Whenever the word "accepted" turns up in a line below, that line should be copied.

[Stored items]

'''

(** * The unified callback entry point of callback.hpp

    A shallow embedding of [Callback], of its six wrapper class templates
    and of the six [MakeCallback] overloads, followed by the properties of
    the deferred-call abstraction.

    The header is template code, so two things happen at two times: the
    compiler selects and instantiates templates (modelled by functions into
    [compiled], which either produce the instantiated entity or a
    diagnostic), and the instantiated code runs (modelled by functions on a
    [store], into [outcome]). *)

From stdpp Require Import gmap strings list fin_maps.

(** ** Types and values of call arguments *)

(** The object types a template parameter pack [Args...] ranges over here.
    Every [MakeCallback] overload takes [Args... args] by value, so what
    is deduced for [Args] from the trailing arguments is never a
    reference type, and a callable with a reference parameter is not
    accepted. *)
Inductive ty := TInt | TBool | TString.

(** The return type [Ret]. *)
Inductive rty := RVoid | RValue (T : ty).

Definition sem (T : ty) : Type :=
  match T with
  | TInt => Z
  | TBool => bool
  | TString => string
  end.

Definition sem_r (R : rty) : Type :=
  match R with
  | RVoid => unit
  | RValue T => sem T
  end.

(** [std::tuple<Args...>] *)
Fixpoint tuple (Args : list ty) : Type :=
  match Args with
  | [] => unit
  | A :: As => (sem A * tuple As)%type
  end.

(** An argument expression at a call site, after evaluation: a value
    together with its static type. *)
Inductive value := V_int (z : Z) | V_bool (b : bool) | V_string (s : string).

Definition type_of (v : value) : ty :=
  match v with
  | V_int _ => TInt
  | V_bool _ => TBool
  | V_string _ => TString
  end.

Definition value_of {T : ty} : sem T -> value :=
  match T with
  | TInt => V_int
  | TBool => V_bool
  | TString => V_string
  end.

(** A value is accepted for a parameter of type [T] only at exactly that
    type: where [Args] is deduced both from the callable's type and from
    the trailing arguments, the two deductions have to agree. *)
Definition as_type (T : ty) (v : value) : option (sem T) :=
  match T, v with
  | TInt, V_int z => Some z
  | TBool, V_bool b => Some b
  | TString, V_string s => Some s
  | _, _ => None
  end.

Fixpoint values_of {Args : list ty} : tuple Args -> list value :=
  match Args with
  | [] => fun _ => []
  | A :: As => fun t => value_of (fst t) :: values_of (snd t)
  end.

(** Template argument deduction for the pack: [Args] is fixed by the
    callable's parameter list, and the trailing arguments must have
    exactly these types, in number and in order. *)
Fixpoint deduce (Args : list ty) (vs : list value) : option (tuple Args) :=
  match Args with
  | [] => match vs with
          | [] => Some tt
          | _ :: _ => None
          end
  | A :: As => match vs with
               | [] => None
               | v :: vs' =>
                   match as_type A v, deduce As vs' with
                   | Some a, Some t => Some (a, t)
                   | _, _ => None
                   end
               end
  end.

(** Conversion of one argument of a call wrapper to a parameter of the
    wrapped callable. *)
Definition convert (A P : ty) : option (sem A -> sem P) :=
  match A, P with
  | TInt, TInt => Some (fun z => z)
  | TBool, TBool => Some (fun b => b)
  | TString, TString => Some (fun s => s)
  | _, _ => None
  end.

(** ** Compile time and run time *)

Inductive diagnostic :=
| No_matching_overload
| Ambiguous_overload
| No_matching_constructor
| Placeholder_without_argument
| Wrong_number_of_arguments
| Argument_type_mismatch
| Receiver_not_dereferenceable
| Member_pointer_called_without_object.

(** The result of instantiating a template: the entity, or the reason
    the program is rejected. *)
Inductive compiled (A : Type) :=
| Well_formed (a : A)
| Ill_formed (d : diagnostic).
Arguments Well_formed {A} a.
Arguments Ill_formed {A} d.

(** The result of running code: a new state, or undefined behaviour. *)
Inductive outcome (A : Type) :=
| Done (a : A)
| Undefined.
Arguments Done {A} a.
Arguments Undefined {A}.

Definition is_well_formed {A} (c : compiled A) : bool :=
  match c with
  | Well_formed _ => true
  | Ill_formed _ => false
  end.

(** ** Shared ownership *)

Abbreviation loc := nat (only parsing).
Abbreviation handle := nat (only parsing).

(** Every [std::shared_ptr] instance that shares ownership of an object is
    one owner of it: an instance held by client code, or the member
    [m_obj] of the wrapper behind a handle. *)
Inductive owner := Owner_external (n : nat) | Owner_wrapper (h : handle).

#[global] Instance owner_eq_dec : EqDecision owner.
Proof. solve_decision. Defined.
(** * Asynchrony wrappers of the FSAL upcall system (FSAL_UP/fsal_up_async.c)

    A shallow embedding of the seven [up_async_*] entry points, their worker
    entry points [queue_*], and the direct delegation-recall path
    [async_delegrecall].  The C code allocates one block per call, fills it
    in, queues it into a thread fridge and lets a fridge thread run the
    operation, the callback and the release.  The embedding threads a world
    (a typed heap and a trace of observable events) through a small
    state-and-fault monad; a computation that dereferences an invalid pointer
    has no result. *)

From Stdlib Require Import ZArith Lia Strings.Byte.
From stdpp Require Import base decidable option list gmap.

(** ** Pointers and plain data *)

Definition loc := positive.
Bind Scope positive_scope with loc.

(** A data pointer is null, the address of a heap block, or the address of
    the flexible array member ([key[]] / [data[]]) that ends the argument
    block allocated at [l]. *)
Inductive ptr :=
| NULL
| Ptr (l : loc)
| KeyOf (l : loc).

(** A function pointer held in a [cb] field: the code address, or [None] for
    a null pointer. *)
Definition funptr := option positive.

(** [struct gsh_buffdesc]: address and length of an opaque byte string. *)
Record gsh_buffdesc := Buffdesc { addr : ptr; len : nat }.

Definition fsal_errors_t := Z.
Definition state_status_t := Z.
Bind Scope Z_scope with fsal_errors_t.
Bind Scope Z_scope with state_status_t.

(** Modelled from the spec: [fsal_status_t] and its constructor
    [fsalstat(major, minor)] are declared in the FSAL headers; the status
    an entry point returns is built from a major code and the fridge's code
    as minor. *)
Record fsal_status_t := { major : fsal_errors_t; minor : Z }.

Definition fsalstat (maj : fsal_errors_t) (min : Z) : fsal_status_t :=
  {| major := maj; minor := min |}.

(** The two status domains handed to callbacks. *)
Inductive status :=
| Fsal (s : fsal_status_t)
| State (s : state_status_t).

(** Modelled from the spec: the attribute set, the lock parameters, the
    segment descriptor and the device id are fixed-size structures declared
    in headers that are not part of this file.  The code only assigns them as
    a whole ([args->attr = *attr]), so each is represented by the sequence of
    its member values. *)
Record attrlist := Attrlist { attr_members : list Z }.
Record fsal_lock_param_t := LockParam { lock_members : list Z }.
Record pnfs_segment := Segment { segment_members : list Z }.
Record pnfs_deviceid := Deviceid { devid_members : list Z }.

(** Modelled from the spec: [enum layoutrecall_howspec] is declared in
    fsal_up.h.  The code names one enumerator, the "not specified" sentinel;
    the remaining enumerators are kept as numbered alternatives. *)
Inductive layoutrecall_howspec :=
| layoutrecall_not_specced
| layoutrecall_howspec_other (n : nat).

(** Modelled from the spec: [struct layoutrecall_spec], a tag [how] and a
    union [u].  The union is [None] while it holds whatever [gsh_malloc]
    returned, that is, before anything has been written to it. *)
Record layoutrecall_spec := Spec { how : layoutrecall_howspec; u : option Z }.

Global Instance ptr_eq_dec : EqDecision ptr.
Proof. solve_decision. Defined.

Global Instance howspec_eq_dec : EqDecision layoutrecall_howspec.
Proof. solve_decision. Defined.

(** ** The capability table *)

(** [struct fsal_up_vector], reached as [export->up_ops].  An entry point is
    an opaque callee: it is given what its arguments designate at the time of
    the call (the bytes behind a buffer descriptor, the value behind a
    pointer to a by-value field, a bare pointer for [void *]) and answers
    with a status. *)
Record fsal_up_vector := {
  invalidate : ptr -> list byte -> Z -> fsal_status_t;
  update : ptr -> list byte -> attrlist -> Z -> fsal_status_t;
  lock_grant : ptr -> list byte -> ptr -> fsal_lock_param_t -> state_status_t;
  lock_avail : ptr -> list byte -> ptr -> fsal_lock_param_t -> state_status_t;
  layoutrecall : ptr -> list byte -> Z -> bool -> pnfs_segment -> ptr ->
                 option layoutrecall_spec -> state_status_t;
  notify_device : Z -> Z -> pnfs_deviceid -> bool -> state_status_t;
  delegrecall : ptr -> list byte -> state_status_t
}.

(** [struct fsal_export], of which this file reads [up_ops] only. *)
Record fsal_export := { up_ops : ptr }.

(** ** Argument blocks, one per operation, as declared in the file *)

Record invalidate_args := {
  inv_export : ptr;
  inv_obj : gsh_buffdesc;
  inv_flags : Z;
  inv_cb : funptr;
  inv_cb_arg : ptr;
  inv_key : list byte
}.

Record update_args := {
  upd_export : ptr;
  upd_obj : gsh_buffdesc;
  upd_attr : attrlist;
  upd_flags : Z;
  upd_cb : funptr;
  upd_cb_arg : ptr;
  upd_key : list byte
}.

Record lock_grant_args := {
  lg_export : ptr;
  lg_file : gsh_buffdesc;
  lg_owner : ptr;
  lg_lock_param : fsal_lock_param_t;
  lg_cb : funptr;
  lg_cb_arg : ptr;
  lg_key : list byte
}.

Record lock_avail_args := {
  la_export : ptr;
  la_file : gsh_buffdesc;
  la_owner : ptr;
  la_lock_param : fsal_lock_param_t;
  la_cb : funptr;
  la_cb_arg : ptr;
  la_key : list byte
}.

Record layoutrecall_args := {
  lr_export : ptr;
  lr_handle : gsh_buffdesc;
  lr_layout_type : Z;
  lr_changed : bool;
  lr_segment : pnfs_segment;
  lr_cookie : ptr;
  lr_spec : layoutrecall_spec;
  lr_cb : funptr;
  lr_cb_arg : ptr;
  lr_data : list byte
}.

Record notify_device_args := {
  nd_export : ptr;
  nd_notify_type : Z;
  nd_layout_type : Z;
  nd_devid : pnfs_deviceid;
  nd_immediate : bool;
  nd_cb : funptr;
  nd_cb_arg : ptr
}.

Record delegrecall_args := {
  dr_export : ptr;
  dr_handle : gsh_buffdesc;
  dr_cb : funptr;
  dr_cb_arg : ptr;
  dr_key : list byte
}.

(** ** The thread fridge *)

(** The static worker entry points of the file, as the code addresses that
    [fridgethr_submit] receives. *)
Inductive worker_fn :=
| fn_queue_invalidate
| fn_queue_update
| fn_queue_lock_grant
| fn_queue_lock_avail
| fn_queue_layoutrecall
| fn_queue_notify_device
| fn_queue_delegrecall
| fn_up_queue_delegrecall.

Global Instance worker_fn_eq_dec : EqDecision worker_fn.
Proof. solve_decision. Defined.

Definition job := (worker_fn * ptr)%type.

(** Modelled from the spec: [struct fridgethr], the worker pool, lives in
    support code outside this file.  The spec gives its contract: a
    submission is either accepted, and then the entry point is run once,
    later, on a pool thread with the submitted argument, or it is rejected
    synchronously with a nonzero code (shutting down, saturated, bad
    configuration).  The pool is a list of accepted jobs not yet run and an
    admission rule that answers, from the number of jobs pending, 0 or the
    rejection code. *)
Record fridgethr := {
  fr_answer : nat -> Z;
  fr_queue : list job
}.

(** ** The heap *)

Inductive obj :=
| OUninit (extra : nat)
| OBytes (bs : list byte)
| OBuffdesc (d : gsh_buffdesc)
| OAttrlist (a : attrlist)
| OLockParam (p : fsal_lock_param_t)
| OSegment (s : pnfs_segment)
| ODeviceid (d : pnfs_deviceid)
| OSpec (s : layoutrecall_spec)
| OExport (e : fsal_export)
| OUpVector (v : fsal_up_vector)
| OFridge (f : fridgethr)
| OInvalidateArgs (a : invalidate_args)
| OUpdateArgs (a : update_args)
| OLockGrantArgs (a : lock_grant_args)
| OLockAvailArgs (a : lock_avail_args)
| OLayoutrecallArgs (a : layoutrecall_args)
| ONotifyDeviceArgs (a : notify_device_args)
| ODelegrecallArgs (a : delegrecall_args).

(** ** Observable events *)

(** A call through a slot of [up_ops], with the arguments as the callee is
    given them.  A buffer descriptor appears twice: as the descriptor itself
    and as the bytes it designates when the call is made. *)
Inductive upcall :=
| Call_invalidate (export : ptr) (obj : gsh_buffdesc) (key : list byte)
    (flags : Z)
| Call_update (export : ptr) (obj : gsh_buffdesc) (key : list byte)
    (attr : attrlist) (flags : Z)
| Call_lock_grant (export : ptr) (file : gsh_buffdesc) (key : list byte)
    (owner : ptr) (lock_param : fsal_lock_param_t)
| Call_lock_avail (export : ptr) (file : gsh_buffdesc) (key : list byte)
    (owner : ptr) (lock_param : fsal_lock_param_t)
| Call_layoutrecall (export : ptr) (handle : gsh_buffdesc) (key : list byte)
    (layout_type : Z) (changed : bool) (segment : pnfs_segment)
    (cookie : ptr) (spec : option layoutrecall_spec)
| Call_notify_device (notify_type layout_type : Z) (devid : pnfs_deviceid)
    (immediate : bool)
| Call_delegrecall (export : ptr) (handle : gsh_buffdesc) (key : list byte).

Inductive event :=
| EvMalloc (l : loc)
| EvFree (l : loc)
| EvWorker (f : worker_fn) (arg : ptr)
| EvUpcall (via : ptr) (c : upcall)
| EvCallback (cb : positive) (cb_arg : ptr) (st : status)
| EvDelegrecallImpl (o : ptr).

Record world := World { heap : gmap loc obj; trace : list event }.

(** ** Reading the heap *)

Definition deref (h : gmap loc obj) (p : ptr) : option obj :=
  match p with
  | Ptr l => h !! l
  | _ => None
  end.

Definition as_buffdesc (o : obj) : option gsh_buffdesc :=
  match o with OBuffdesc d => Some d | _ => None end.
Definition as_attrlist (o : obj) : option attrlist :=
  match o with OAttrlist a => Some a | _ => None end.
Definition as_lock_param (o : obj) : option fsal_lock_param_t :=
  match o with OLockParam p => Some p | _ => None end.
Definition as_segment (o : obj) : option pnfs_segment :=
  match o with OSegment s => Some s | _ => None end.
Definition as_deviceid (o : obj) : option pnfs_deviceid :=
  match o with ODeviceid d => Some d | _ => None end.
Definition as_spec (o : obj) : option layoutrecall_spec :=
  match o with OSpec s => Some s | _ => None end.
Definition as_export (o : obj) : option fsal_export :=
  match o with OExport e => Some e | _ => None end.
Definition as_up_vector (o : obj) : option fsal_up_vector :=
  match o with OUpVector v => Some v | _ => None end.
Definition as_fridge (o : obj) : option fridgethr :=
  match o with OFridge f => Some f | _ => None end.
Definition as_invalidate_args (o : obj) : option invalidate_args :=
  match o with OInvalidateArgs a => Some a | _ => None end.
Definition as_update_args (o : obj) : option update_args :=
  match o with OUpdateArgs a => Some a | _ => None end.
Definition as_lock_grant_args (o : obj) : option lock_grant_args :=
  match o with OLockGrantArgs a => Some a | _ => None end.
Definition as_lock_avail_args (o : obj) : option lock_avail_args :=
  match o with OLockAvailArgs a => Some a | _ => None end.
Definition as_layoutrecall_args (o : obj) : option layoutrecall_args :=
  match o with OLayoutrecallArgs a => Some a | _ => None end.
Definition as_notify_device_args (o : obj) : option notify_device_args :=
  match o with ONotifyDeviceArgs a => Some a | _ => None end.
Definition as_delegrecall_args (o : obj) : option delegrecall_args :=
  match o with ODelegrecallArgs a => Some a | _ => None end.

'''

* Exercise output *
    accepted. *)
(** A value is accepted for a parameter of type [T] only at exactly that
    submission is either accepted, and then the entry point is run once,
    configuration).  The pool is a list of accepted jobs not yet run and an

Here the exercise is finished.